● **Task goal**: Lines from the beginning of the data through the line containing "written out ([u8]" are to be copied exactly, with no other line included.

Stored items

(* ===== verification/Prelude.v ===== *)
(** * Verification of the eris kernel

    eris is a small x86-64 kernel in C++ with loadable modules: memory management,
    a scheduler over several CPUs, a module loader, file systems, drivers and ring 3
    programs.  This development models its source, file by file, as executable
    definitions and proves what the parts promise, alone and to one another.

    ** How the source is modelled

    An unsigned integer of width [w] is a [Z] in [0, 2^w) with every wrap-around
    written out ([u8] ... [u64] below).  State is passed explicitly: a record of the
    variables of the source file.  Byte memory is a finite map ([Memory]); reading or
    writing an address outside it is a fault, and a function that can fault returns
    [option], [None] being the fault, the panic or (where said) running out of fuel.
    Error codes are values, as in the source.  A lock that makes an operation atomic
    makes it one step; the locks themselves, and the hand-over to other CPUs, are
    modelled one memory access at a time.  What is outside the source (the chips, the
    firmware, what a module's init function or a program does) is a parameter: a class
    where several operations share laws, a function otherwise.  Log output (pr_info
    and its like) is left out everywhere except in [Printk] itself and in [Panic].  The
    assembly between the kernel and ring 3, between threads and around interrupts is
    lists of instructions on the registers and memory of one CPU ([Entry]).

    ** The files and what they model (paths under src/)

    Foundations: [Prelude] (integers, loops, lists), [Interfaces] (what the page
    allocator, the page tables and the process address spaces promise their clients),
    [Memory] (kernel/lib/string.cpp), [Locks] (include/eris/lock.hpp,
    kernel/lib/lock.cpp), [Multiboot] (include/eris/multiboot.hpp).

    Memory management: [PageAlloc] (kernel/mm/page_alloc.cpp), [Paging] and
    [PagingInit] (kernel/mm/paging.cpp), [Stacks] (kernel/cpu/stacks.cpp), [Vmalloc]
    (kernel/mm/vmalloc.cpp), [Heap] (kernel/mm/heap.cpp), [Tlb] (the accesses of map,
    unmap and protect of paging.cpp against the translation caches of all CPUs, and the
    shootdown), [MemoryInit] (the three init calls of main.cpp together).  The page allocator is an
    instance of [FrameAllocator], the page tables over any such allocator an instance
    of [PageMapper]; heap, device windows, module loader and program loader are proved
    against [PageMapper].

    Boot input: [Cmdline] (kernel/cmdline.cpp), [Initrd] (kernel/initrd.cpp), [Acpi]
    (kernel/acpi/tables.cpp).

    Output and input: [Console] (kernel/lib/console.cpp), [Serial]
    (kernel/lib/serial.cpp), [Printk] (kernel/lib/printk.cpp), [Vga], [Keyboard],
    [Desktop], [Rtc] (modules/).

    CPUs, time and threads: [Segments] (gdt, tss, percpu and the gates of idt in
    kernel/cpu), [Interrupts] (pic, ioapic, lapic, irq, idt in kernel/cpu), [Smp]
    (kernel/cpu/smp.cpp), [Clock] and [Timers] (kernel/time), [Pit] (the wait on the
    legacy timer and the calibration by it), [Scheduler] and [ThreadList]
    (kernel/sched/scheduler.cpp), [WorkQueue] (kernel/lib/work.cpp), [Trace]
    (kernel/lib/ksyms.cpp, backtrace.cpp), [Panic] (kernel/lib/panic.cpp: the report in
    [Report], its output against the other CPUs in [Output]), [Entry]
    (kernel/proc/syscall_entry.asm, kernel/cpu/isr.asm, kernel/sched/switch.asm and the
    call gate of syscall.cpp).

    Modules and devices: [Symbols], [Modules], [Loader], [Api] (kernel/module), [Elf]
    (include/eris/elf.hpp), [Device], [Pci] (kernel/device), [Virtio]
    (modules/virtio_blk), [Block] (kernel/block/block.cpp).

    Files: [Vfs], [Ramfs], [Ext2], [Devfs] (kernel/fs) and [FileSystems], the three of
    them mounted together as main.cpp does, as one instance of the interface the VFS
    walks.

    Programs: [UserSpace] and [Process] (kernel/proc/process.cpp), [Syscall]
    (kernel/proc/syscall.cpp), [Launch] (process_run: file, heap buffer, address
    space, ring 3 and back), [User] (the arithmetic of user/) and [Programs] (init, crash
    and spin with the library and crt0, over the system calls).  [Boot] is the second half
    of the boot in kernel/main.cpp: the modules of the archive, the blacklist and the
    first program; [SelfTests] the heap, SMP and thread tests of the same file.

    ** What the theorems show

    Invariants over every reachable state: the scheduler's queues
    ([Scheduler.scheduler_safe]), the list of all threads ([ThreadList.thread_list_sound]), the heap's tiling ([Heap.heap_allocations_safe]),
    disjoint virtual reservations ([Vmalloc.reservations_disjoint]), the module table
    and its counters ([Modules.modules_safe]), the block and device registries.  Under
    every interleaving of any number of CPUs: mutual exclusion of both locks, the
    hand-over to a starting CPU and the jobs sent to the others ([Locks], [Smp]), a stale
    translation of a page only while its unmapping is under way or a CPU has yet to answer
    the shootdown ([Tlb.tlb_coherent], which names the operations it is for), a panic report no other CPU writes into ([Panic.Output.panic_report_whole]), counters
    and heap after the SMP test as before it.  From the loader's memory map to the first
    allocation and through any sequence of them, no page is used twice
    ([MemoryInit.memory_boot_safe]).

    Functional correctness: mapping, unmapping and translating through four levels of
    tables with huge page splits that keep every other page's rights, first fit page allocation, the round-robin order of
    yields, timers firing once when due, slot by slot, work in order, an interrupt reaching the
    handler of its line, PCI enumeration in its order and base address decoding, the descriptors of
    a disk request, the layout and relocation of a module image, the memory a program
    sees, a read from a file arriving in its buffer.  System calls, interrupts, thread
    switches and programs that leave restore what they interrupted, register by register
    ([Entry]), and the panic report is made, part by part, from any state of the threads and
    modules ([Panic.Report.panic_report_made]).

    Equivalence and round trips: calendar arithmetic against a day count, the screen
    against its cells, file contents written and read back through a path, firmware
    table entries, ext2 reads against the file's blocks.

    Errors and progress: refused system calls change nothing, running a program is all
    or nothing ([Launch.process_run_outcome]), every module that may start starts
    ([Boot.initrd_modules_started]), bus enumeration ends, init reaches its exit call with
    42 whatever the disk holds ([Programs.init_runs]), calibration returns within its
    error bound ([Pit.tsc_calibrate_accurate]).

    Some theorems state what the code does where that is not what it should do: a lost
    stack in the start of a CPU, a clock that wraps, an address check that ignores high
    bits, counters left in a reused slot, an unmap that is over before the other CPUs have
    flushed, a frame shifted by an error code, a back trace that follows a frame onto a
    guard page, a core that misses a job.  They are kept as statements about the code.

    ** Fuel and bounds

    Loops over arrays recurse on the array or on a count; loops the source bounds by a
    constant run with that constant.  Where the bound is not in the code, the fuel is
    the number of mapped bytes (a string loop reads a new address each turn), the
    number of blocks of the archive, the number of buses (256, a parent is always below
    its child unless bridges form a circle, which [Pci] shows to diverge), the depth
    limit of module dependencies (66), or a parameter with a theorem that enough of it
    exists.  Theorems that say an operation returns prove that it does with this fuel.

    ** Not modelled

    The entry to long mode (boot/head.asm), the real-mode code of the trampoline and its
    installation; loading CR3, descriptor tables and model specific registers other than
    those of the call gate.  The endless loops (idle, the work thread) and the order of
    the calls in start_kernel and kernel_init beyond their memory part; the module, block
    and file system self tests, the fault injection and the reports of main.cpp, which
    call modelled operations and print.  The six port accesses of module/api.cpp, which
    are single instructions.  SpinLock::try_lock and Guard, which have no user.  Page
    permissions are part of the page tables but not of what a program of [Programs] may
    store to.  The memory order of the atomics is taken to be sequential consistency. *)

From Stdlib Require Export ZArith Lia.
From stdpp Require Export base numbers gmap strings option.
From stdpp Require Export list.
(* ===== verification/PageAlloc.v ===== *)
(** * Physical page allocator (src/kernel/mm/page_alloc.cpp)

    State: the allocation bitmap, one bit per 4 KiB frame of the first gigabyte,
    and the count of used pages.  The allocator lock serialises the operations, so
    each one is a state transformer. *)

From S2P Require Import Prelude Memory Multiboot Interfaces.

Definition managed_limit : Z := Z.shiftl 1 30.
Definition managed_pages : Z := managed_limit / page_size.

(** [bitmap] is zero-initialised: an index without an entry reads as zero. *)
Record state := mk { bitmap : gmap Z Z; used_pages : Z }.

Definition byte_at (s : state) (i : Z) : Z := default 0 (bitmap s !! i).

Definition test_bit (s : state) (index : Z) : bool :=
  negb (Z.land (byte_at s (index / 8)) (Z.shiftl 1 (index mod 8)) =? 0).

Definition set_bit (index : Z) (s : state) : state :=
  mk (<[index / 8 := Z.lor (byte_at s (index / 8)) (u8 (Z.shiftl 1 (index mod 8)))]> (bitmap s))
     (used_pages s).

Definition clear_bit (index : Z) (s : state) : state :=
  mk (<[index / 8 := Z.land (byte_at s (index / 8))
                            (u8 (not32 (Z.shiftl 1 (index mod 8))))]> (bitmap s))
     (used_pages s).

Definition mark_used (index : Z) (s : state) : state :=
  if (index <? managed_pages) && negb (test_bit s index)
  then let s := set_bit index s in mk (bitmap s) (u64 (used_pages s + 1))
  else s.

(** The body of the loops of [mark_range_free] and [free_pages]. *)
Definition mark_free (index : Z) (s : state) : state :=
  if test_bit s index
  then let s := clear_bit index s in mk (bitmap s) (u64 (used_pages s - 1))
  else s.

Definition mark_range_used (start end_ : Z) (s : state) : state :=
  let first := start / page_size in
  let last := u64 (end_ + page_size - 1) / page_size in
  for_z first last mark_used s.

Definition mark_range_free (start end_ : Z) (s : state) : state :=
  let first := u64 (start + page_size - 1) / page_size in
  let last := end_ / page_size in
  for_z first (Z.min last managed_pages) mark_free s.

Fixpoint alloc_scan (fuel : nat) (s : state) (count i run : Z) : Z * state :=
  match fuel with
  | O => (0, s)
  | S fuel' =>
    if test_bit s i then alloc_scan fuel' s count (i + 1) 0
    else
      let run := run + 1 in
      if run <? count then alloc_scan fuel' s count (i + 1) run
      else
        let first := i + 1 - count in
        (first * page_size, for_z first (i + 1) mark_used s)
  end.

(** The loop visits every managed page at most once, hence the fuel. *)
Definition alloc_pages (s : state) (count : Z) : Z * state :=
  if count =? 0 then (0, s) else alloc_scan (Z.to_nat managed_pages) s count 0 0.

Definition alloc_page (s : state) : Z * state := alloc_pages s 1.

Definition free_pages (s : state) (page count : Z) : state :=
  let first := page / page_size in
  for_z first (Z.min (u64 (first + count)) managed_pages) mark_free s.

Definition free_page (s : state) (page : Z) : state := free_pages s page 1.

Definition total_pages : Z := managed_pages.
Definition free_pages_count (s : state) : Z := u64 (managed_pages - used_pages s).

(** ** Initialisation from the boot loader's memory map *)

Definition reserve_string (m : memory) (address : Z) (s : state) : option state :=
  len ← strlen m address;
  Some (mark_range_used address (address + len + 1) s).

Definition reserve_module (m : memory) (mods i : Z) (s : state) : option state :=
  md ← read_module m mods i;
  let s := mark_range_used (mod_start md) (mod_end md) s in
  if mod_string md =? 0 then Some s else reserve_string m (mod_string md) s.

Definition reserve_boot_data (m : memory) (info_address : Z) (info : MultibootInfo)
    (s : state) : option state :=
  let s := mark_range_used info_address (u64 (info_address + sizeof_MultibootInfo)) s in
  let s := mark_range_used (mbi_mmap_addr info) (mbi_mmap_addr info + mbi_mmap_length info) s in
  s ← (if Z.land (mbi_flags info) multiboot_flag_cmdline =? 0 then Some s
       else reserve_string m (mbi_cmdline info) s);
  if Z.land (mbi_flags info) multiboot_flag_mods =? 0 then Some s
  else
    let mods := mbi_mods_addr info in
    let s := mark_range_used mods (mods + mbi_mods_count info * sizeof_MultibootModule) s in
    for_o 0 (mbi_mods_count info) (reserve_module m mods) s.

(** Each entry advances the cursor by at least [sizeof(entry->size)] = 4 bytes, so
    the map's length in bytes is enough fuel. *)
Fixpoint mmap_loop (fuel : nat) (m : memory) (cursor mmap_end : Z) (s : state) : option state :=
  if cursor <? mmap_end then
    match fuel with
    | O => None
    | S fuel' =>
      entry ← read_mmap_entry m cursor;
      let s :=
        if mmap_type entry =? multiboot_mmap_type_available then
          let start := mmap_base entry in
          let end_ := u64 (mmap_base entry + mmap_len entry) in
          if start <? managed_limit
          then mark_range_free start (if end_ <? managed_limit then end_ else managed_limit) s
          else s
        else s in
      mmap_loop fuel' m (cursor + (mmap_size entry + 4)) mmap_end s
    end
  else Some s.

(** [memset(bitmap, 0xFF, sizeof(bitmap))]. *)
Definition bitmap_full : gmap Z Z :=
  for_z 0 (managed_pages / 8) (fun i b => <[i := 0xFF]> b) ∅.

(** [None] stands for the two panics and for a fault on the boot data. *)
Definition page_alloc_init (m : memory) (kernel_end : Z)
    (multiboot_magic multiboot_info : Z) : option state :=
  if negb (multiboot_magic =? multiboot_bootloader_magic) then None
  else
    info ← read_info m multiboot_info;
    if Z.land (mbi_flags info) multiboot_flag_mmap =? 0 then None
    else
      let s := mk bitmap_full managed_pages in
      let mmap_start := mbi_mmap_addr info in
      let mmap_end := mmap_start + mbi_mmap_length info in
      s ← mmap_loop (Z.to_nat (mbi_mmap_length info)) m mmap_start mmap_end s;
      let s := mark_range_used 0 (Z.shiftl 1 20) s in
      let s := mark_range_used (Z.shiftl 1 20) kernel_end s in
      reserve_boot_data m multiboot_info info s.

Lemma managed_pages_eq : managed_pages = 262144.
Proof. reflexivity. Qed.

#[global] Opaque managed_pages.

(** ** The bitmap as a set of pages *)

Lemma byte_at_insert i v s u k :
  byte_at (mk (<[i := v]> (bitmap s)) u) k = if decide (i = k) then v else byte_at s k.
Proof. unfold byte_at. simpl. rewrite lookup_insert. by case_decide. Qed.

● **Solution to this exercise**:
(* ===== verification/Prelude.v ===== *)
(** * Verification of the eris kernel

    eris is a small x86-64 kernel in C++ with loadable modules: memory management,
    a scheduler over several CPUs, a module loader, file systems, drivers and ring 3
    programs.  This development models its source, file by file, as executable
    definitions and proves what the parts promise, alone and to one another.

    ** How the source is modelled

    An unsigned integer of width [w] is a [Z] in [0, 2^w) with every wrap-around
    written out ([u8] ... [u64] below).  State is passed explicitly: a record of the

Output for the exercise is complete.